--- DATA FOR THE TASK ---
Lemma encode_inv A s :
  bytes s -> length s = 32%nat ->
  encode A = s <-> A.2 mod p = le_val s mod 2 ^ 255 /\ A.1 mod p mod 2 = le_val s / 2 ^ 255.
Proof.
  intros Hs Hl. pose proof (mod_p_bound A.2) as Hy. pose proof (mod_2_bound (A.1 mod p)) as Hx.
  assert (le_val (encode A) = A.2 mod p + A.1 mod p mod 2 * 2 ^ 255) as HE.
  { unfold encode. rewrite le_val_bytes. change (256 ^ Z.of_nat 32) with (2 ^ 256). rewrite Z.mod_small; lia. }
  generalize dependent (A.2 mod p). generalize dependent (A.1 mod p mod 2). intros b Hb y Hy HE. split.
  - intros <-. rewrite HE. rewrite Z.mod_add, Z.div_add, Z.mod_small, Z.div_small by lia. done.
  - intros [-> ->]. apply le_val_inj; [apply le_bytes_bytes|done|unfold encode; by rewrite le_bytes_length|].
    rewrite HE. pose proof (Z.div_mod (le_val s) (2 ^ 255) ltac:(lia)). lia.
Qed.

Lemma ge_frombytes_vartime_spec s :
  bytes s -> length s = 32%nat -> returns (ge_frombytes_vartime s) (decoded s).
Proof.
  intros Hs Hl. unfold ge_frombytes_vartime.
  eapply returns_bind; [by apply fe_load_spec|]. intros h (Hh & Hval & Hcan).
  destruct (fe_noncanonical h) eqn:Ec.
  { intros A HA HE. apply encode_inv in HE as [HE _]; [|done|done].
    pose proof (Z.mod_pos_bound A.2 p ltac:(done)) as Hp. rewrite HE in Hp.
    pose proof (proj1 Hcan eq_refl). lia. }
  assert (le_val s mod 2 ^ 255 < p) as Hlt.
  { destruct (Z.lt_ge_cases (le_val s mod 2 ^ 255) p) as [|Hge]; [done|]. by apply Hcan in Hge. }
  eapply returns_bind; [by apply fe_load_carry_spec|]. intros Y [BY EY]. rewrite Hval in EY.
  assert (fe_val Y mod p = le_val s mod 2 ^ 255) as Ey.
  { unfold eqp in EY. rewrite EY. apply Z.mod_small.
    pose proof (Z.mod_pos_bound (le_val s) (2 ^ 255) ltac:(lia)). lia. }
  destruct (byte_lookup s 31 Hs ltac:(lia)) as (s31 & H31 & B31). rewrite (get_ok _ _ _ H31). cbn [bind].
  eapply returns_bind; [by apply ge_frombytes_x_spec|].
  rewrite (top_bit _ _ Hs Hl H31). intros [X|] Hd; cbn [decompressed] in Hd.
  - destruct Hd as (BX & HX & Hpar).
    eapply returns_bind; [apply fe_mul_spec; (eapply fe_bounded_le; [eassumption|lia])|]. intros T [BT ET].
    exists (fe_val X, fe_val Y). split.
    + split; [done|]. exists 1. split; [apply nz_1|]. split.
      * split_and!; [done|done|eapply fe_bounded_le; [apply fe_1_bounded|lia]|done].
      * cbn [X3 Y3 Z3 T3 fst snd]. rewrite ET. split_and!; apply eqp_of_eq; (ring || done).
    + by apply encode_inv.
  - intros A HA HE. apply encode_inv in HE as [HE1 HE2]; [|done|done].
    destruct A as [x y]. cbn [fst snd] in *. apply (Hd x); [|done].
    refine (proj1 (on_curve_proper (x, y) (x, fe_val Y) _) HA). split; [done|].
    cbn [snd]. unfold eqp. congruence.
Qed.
* * *
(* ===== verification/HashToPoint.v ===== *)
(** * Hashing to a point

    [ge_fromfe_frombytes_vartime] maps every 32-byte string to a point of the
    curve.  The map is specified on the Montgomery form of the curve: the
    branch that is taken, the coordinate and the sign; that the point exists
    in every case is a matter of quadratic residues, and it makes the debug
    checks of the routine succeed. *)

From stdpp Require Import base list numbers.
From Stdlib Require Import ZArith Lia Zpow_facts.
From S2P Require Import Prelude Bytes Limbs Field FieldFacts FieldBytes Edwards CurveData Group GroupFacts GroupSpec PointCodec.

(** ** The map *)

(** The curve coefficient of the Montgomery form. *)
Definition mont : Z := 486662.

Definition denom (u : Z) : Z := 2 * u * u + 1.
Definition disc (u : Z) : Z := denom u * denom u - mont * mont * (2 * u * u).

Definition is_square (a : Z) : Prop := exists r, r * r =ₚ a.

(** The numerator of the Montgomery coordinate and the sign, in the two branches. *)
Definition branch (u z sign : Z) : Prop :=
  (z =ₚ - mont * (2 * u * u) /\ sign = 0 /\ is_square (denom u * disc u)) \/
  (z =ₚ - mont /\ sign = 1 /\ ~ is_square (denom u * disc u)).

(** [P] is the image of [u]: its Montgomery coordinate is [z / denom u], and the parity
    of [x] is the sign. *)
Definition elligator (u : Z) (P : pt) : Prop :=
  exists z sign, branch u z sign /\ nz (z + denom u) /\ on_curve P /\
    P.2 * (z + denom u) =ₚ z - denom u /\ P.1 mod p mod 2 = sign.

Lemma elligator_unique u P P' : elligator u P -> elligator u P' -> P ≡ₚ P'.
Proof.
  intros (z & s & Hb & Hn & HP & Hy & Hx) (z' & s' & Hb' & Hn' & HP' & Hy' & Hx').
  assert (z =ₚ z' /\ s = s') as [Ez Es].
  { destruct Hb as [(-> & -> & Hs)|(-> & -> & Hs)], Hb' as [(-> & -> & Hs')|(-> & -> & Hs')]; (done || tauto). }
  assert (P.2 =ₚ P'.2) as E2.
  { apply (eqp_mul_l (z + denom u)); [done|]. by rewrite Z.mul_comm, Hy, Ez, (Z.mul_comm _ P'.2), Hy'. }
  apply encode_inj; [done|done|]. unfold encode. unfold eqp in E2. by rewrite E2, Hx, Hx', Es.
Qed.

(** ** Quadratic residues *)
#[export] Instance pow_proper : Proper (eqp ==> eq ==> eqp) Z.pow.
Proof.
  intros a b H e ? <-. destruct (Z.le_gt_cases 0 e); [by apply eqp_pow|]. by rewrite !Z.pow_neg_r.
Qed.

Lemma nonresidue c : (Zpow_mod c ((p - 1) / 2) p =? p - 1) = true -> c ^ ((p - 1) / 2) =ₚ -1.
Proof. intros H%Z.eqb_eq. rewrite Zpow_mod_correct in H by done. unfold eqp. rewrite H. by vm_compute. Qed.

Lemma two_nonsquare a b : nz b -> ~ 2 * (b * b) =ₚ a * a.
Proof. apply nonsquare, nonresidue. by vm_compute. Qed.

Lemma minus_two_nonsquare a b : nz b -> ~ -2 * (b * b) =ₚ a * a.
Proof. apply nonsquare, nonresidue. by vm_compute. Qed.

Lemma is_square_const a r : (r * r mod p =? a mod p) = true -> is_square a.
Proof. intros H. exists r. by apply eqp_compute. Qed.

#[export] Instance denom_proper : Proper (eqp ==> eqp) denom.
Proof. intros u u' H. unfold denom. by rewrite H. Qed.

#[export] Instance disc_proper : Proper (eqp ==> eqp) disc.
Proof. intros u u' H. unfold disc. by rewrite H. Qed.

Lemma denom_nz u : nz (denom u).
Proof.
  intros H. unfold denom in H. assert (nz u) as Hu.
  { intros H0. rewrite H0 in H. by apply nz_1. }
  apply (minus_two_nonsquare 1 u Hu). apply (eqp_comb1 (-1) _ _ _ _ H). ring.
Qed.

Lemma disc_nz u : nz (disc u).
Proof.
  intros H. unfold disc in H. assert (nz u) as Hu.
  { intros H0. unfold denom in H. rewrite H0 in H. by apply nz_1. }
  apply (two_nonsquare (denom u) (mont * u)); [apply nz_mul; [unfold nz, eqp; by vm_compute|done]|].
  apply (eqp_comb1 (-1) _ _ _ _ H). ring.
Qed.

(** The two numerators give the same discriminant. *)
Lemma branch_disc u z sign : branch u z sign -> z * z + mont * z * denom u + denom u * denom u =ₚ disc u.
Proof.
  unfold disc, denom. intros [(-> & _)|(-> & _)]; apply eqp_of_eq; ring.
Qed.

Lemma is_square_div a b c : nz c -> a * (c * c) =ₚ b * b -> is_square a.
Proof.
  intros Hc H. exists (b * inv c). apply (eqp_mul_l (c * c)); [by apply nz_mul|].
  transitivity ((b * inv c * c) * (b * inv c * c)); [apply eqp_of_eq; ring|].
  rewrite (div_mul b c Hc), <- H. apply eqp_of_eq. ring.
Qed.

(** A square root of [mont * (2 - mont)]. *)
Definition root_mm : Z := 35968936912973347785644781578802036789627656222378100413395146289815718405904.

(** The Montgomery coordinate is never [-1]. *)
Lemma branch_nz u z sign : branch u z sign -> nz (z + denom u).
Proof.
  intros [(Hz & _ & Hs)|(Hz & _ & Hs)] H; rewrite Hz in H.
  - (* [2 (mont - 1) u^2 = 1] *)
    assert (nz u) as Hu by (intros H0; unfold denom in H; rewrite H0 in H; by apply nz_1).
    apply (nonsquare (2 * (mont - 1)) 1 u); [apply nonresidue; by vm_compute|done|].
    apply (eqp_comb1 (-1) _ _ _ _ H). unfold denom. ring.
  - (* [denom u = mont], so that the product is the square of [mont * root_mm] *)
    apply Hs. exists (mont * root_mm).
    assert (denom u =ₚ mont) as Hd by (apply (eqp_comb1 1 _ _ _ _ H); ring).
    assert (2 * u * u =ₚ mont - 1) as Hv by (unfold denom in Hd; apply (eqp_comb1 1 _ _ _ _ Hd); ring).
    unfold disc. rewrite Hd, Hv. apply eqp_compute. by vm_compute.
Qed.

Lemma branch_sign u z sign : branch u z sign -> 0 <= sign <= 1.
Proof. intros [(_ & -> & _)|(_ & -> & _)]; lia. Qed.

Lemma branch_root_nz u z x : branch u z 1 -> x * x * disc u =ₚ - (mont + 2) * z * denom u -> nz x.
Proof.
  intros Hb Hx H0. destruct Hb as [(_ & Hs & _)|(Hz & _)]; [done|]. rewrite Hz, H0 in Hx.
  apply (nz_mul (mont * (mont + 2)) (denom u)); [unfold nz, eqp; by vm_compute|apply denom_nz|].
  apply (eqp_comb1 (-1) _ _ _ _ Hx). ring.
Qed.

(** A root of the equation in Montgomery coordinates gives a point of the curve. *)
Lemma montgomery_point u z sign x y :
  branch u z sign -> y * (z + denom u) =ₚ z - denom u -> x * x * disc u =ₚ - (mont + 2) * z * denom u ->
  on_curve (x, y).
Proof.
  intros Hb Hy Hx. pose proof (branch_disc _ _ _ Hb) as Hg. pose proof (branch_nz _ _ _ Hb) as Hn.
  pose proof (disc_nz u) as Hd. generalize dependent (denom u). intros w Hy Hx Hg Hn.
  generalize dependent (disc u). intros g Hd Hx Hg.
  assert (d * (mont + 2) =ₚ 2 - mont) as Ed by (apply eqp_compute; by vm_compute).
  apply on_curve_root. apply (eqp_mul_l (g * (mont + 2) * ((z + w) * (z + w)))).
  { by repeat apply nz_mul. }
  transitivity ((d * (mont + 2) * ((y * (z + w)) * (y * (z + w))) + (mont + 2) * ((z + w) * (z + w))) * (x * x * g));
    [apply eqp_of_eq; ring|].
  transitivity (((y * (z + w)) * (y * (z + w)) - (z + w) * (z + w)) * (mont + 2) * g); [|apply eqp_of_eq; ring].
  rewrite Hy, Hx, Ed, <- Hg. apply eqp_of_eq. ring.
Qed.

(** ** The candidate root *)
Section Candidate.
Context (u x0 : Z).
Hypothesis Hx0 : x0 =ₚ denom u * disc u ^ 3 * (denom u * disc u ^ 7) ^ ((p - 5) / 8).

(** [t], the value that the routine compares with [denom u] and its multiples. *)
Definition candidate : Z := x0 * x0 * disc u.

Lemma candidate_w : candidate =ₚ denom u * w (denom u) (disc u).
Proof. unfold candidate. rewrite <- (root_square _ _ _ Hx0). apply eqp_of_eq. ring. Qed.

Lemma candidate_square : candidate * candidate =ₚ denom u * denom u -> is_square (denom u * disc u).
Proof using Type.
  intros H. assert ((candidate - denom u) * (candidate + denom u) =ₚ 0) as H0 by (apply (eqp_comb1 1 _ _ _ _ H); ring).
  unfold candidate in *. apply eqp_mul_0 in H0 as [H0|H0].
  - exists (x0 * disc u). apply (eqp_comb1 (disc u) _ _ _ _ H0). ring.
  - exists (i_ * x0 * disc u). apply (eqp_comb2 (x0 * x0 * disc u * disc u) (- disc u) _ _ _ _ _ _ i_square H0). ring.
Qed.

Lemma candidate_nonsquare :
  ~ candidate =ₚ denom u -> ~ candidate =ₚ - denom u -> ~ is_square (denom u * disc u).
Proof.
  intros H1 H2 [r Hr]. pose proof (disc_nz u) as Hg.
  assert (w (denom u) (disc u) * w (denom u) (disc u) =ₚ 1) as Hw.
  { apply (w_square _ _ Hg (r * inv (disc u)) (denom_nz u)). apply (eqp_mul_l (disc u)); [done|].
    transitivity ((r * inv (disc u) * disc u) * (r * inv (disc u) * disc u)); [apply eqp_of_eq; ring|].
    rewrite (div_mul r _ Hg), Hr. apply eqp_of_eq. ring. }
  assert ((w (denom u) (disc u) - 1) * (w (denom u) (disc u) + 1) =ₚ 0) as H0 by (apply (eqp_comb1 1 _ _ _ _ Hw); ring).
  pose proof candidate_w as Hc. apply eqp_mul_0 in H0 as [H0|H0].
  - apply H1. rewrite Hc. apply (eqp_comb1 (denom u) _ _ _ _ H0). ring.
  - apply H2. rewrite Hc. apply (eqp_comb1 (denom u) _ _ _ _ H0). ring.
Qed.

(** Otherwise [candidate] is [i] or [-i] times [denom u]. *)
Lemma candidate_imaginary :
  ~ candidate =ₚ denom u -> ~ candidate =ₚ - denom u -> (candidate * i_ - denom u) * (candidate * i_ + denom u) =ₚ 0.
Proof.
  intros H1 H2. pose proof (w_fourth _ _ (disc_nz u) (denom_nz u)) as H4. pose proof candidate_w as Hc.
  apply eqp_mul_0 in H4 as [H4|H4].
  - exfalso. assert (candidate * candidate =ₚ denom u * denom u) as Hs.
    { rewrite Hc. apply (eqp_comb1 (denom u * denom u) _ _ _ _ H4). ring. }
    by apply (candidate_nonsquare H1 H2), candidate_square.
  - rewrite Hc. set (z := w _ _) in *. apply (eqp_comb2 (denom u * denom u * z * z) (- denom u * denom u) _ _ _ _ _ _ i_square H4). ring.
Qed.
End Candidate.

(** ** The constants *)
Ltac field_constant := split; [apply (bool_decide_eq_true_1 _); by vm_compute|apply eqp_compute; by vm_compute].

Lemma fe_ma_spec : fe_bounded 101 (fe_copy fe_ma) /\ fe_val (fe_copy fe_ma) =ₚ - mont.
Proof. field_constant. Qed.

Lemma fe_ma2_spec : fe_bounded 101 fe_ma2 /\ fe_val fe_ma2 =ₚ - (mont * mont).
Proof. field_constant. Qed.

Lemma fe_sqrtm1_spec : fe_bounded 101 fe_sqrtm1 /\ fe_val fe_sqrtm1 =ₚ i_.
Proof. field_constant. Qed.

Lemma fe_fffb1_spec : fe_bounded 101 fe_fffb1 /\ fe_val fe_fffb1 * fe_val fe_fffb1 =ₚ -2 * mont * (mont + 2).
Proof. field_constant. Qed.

--- WHAT IS EXPECTED ---
What is needed is an exact copy of the lines above, from the one containing "intros Hs Hl. pose" through the one containing "generalize dependent (A.2", with nothing added.

--- TASK OUTPUT ---
  intros Hs Hl. pose proof (mod_p_bound A.2) as Hy. pose proof (mod_2_bound (A.1 mod p)) as Hx.
  assert (le_val (encode A) = A.2 mod p + A.1 mod p mod 2 * 2 ^ 255) as HE.
  { unfold encode. rewrite le_val_bytes. change (256 ^ Z.of_nat 32) with (2 ^ 256). rewrite Z.mod_small; lia. }
  generalize dependent (A.2 mod p). generalize dependent (A.1 mod p mod 2). intros b Hb y Hy HE. split.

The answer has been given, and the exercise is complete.